Rise of Empires riesce a tenere in considerazione tutti gli aspetti: tecnologico, militare, economico ecc... la parte territoriale del gioco è molto astratta: nella mappa (che è divisa in regioni la cui accessibilità varia in tre diverse epoche, perciò all'inizio ci si concentra sul Mediterraneo, nella classica visione eurocentrica) si pongono le proprie forze (in effetti dei cubetti che possono simboleggiare anche altro) e si possono condurre delle guerre limitate, ma in verità se si è poco interessati all'espansione territoriale poco importa: il vostro impero è astratto. Lo componete di territori, città, ricerche scientifiche, ma non perdete nulla di tutto questo per sconfitta militare. La mappa e la lotta per il suo controllo possono però darvi punti vittoria, risorse e denaro. A ogni cambio di epoca le forze in campo "evaporano" parzialmente, simboleggiando lo scomparire delle antiche civiltà e il sorgere di nuove potenze (che sono comunque sempre interpretate dagli imperi dei giocatori).

Nota: Guardiamo un po' di cose che possono dare un "feeling" del gioco. Potete vedere la mappa e qualche altro elemento nella foto che ho scattato: osservate la zona mediterranea in bianco, è l'unica giocabile all'inizio. Il Mare Mediterraneo tra l'altro è un territorio e con due cubetti gialli lo controllo io, il che mi darà come premio due punti cibo, i pallini grigio azzurri disegnati circa nella posizione dell'isola di Malta. Un'altra linea diritta di pallini grigio-azzurri che tocca il nord Europa è il tracciato che tiene conto del cibo di tutti gli imperi. Il cibo è una preoccupazione costante nel gioco, perché le città mangiano e non ne producono. Il tracciato numerato che circonda la mappa è il conteggio dei punti di vittoria: quando ho scattato la foto il mio indicatore giallo era su 41 (sotto il bianco) ed ero quindi ancora secondo: poi ho avuto una debacle. Altre immagini e commenti riguardo questo bel gioco da tavolo li trovate sul sito in inglese Boardgamegeek

Tutto quello che fate nel turno di gioco è in alternativa ad altre ghiotte opportunità, come in Age of Empires, un gioco da tavolo che ho trovato abbastanza somigliante, sia per il meccanismo del turno che per il numero limitato e predeterminato di turni giocabili, che per l'esplosione finale di opportunità di cogliere punti vittoria.
Alcune delle vostre acquisizioni sono molto costose, come le città. Richiedono un mantenimento futuro, consumano cibo a ogni turno, ma danno un ricco bottino in termini di punti vittoria, perciò non è possibile trascurarle.

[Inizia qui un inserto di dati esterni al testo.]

(** * Chat accessibility help and profile icons

    A shallow embedding of two leaf modules of the workbench:

    - [vs/workbench/services/userDataProfile/common/userDataProfileIcons.ts]
      (the constants [DEFAULT_ICON] and [ICONS]);
    - the chat accessibility-help module ([getAccessibilityHelpText],
      [descriptionForCommand], [runAccessibilityHelpAction]).

    Strings are [string], the [content] array is a [list] of JavaScript
    values, the host services reached through the [ServicesAccessor] are
    records, and the code that mutates the host (registering a provider,
    showing the view, moving the cursor) is written in a state monad over
    the [World]. *)

From Stdlib Require Import Ascii.
From stdpp Require Import base option list strings gmap functions relations.

(** ** JavaScript values and arrays of them *)

(** The values that flow into [content] and into the substitution
    arguments of [localize] and [format]: the result of
    [lookupKeybinding(id)?.getAriaLabel()] has type
    [string | null | undefined]. *)
Inductive JsValue : Type :=
| JString (s : string)
| JNull
| JUndefined.

#[global] Instance JsValue_eq_dec : EqDecision JsValue.
Proof. solve_decision. Defined.

(** ToBoolean: the empty string, [null] and [undefined] are falsy. *)
Definition truthy (v : JsValue) : bool :=
  match v with
  | JString EmptyString => false
  | JString (String _ _) => true
  | JNull => false
  | JUndefined => false
  end.

(** [String(v)]. *)
Definition toString (v : JsValue) : string :=
  match v with
  | JString s => s
  | JNull => "null"
  | JUndefined => "undefined"
  end.

(** The line feed, ['\n']. *)
Definition LF : ascii := "010"%char.
Definition newline : string := String LF EmptyString.

(** [Array.prototype.join]: [null] and [undefined] elements contribute the
    empty string, the separator goes between consecutive elements. *)
Definition join_item (v : JsValue) : string :=
  match v with
  | JString s => s
  | JNull => EmptyString
  | JUndefined => EmptyString
  end.

Fixpoint join (sep : string) (content : list JsValue) : string :=
  match content with
  | [] => EmptyString
  | v :: rest =>
      match rest with
      | [] => join_item v
      | _ :: _ => join_item v +:+ sep +:+ join sep rest
      end
  end.

(** [content.push(a, b, ...)] appends its arguments in order. *)
Definition push (content items : list JsValue) : list JsValue :=
  content ++ items.

(** [String.prototype.split] on a single character: always at least one
    piece, the pieces are the maximal runs without the separator. *)
Fixpoint split (sep : ascii) (s : string) : list string :=
  match s with
  | EmptyString => [EmptyString]
  | String c rest =>
      if Ascii.eqb c sep then EmptyString :: split sep rest
      else match split sep rest with
           | [] => [String c EmptyString]
           | piece :: pieces => String c piece :: pieces
           end
  end.

(** The character [sep] does not occur in [s]. *)
Fixpoint free_of (sep : ascii) (s : string) : bool :=
  match s with
  | EmptyString => true
  | String c rest => negb (Ascii.eqb c sep) && free_of sep rest
  end.

(** ** Keybindings *)

(** [ResolvedKeybinding]: [getAriaLabel()] and [getLabel()] both have type
    [string | null]. *)
Record ResolvedKeybinding : Type := {
  getLabel : option string;
  getAriaLabel : option string;
}.

(** [IKeybindingService]; [lookupKeybinding] returns
    [ResolvedKeybinding | undefined]. *)
Record IKeybindingService : Type := {
  lookupKeybinding : string → option ResolvedKeybinding;
}.

(** [kb.getAriaLabel()] as a value. *)
Definition ariaLabel_value (kb : ResolvedKeybinding) : JsValue :=
  match getAriaLabel kb with
  | Some label => JString label
  | None => JNull
  end.

(** [keybindingService.lookupKeybinding(id)?.getAriaLabel()]. *)
Definition lookupAriaLabel (keybindingService : IKeybindingService)
    (commandId : string) : JsValue :=
  match lookupKeybinding keybindingService commandId with
  | Some kb => ariaLabel_value kb
  | None => JUndefined
  end.

(** The two-valued mode flag ['panelChat' | 'inlineChat']. *)
Inductive ChatType : Type := panelChat | inlineChat.

#[global] Instance ChatType_eq_dec : EqDecision ChatType.
Proof. solve_decision. Defined.

(** ** Profile icons: [userDataProfileIcons.ts] *)

(** Modelled from the spec: the [Codicon] registry
    ([vs/base/common/codicons]) is not among the sources.  The spec calls
    the list "an ordered collection of icon identifiers (a fixed
    enumeration ...)": the members that the list names are an enumeration,
    one constructor per property of [Codicon], so two members are the same
    icon exactly when they are the same property. *)
Module Codicon.
Inductive t : Type :=
| settingsGear
| vm | server | recordKeys | deviceMobile | watch
| ruby | code
| window | library | extensions | terminal | beaker | package | cloud
| book | globe | database | notebook
| gift | send | briefcase | megaphone | comment | telescope | creditCard
| map | deviceCameraVideo | unmute | law | graphLine | heart | home
| inbox | mortarBoard | rocket | magnet | lock | milestone | tag | pulse
| radioTower | smiley | symbolEvent | squirrel | symbolColor | mail | key
| pieChart | organization | preview | wand | starEmpty | lightbulb
| symbolRuler | dashboard | calendar | shield | flame | compass
| paintcan | archive | mic.

#[global] Instance eq_dec : EqDecision t.
Proof. solve_decision. Defined.
End Codicon.

Definition DEFAULT_ICON : Codicon.t := Codicon.settingsGear.

Definition ICONS : list Codicon.t := [
  (* Default *)
  DEFAULT_ICON;

  (* hardware/devices *)
  Codicon.vm;
  Codicon.server;
  Codicon.recordKeys;
  Codicon.deviceMobile;
  Codicon.watch;

  (* languages *)
  Codicon.ruby;
  Codicon.code;

  (* project types *)
  Codicon.window;
  Codicon.library;
  Codicon.extensions;
  Codicon.terminal;
  Codicon.beaker;
  Codicon.package;
  Codicon.cloud;
  Codicon.book;
  Codicon.globe;
  Codicon.database;
  Codicon.notebook;

  (* misc *)
  Codicon.gift;
  Codicon.send;
  Codicon.briefcase;
  Codicon.megaphone;
  Codicon.comment;
  Codicon.telescope;
  Codicon.creditCard;
  Codicon.map;
  Codicon.deviceCameraVideo;
  Codicon.unmute;
  Codicon.law;
  Codicon.graphLine;
  Codicon.heart;
  Codicon.home;
  Codicon.inbox;
  Codicon.mortarBoard;
  Codicon.rocket;
  Codicon.magnet;
  Codicon.lock;
  Codicon.milestone;
  Codicon.tag;
  Codicon.pulse;
  Codicon.radioTower;
  Codicon.smiley;
  Codicon.symbolEvent;
  Codicon.squirrel;
  Codicon.symbolColor;
  Codicon.mail;
  Codicon.key;
  Codicon.pieChart;
  Codicon.organization;
  Codicon.preview;
  Codicon.wand;
  Codicon.starEmpty;
  Codicon.lightbulb;
  Codicon.symbolRuler;
  Codicon.dashboard;
  Codicon.calendar;
  Codicon.shield;
  Codicon.flame;
  Codicon.compass;
  Codicon.paintcan;
  Codicon.archive;
  Codicon.mic
].

(** ** The host: editors, services and the world they live in *)

(** Editors are objects with identity; the code holds references to them
    ([editor], [inputEditor], possibly the same object). *)
Definition EditorId : Type := nat.

Record Position : Type := { lineNumber : nat; column : nat }.

Record ITextModel : Type := { uri : string }.

(** The inline chat controller attached to an editor, reduced to what
    [focus()] changes. *)
Record InlineChatController : Type := { widgetFocused : bool }.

I territori hanno a volte dei costi e, sempre, dei benefici. Ad esempio le pianure (rappresentate da campi coltivati) danno cibo, le montagne danno risorse che possono essere scambiate per denaro (o altro), eccetera. I territori nessuno ve li porta via e non dovete pagare per mantenerli.

Le scoperte scientifiche, che hanno molti risvolti (politici, militari, economici e anche in termini di puri e semplici punti vittoria) sono destinate a sparire con il cambio di epoca, a meno che non paghiate denaro sonante per tenervele strette.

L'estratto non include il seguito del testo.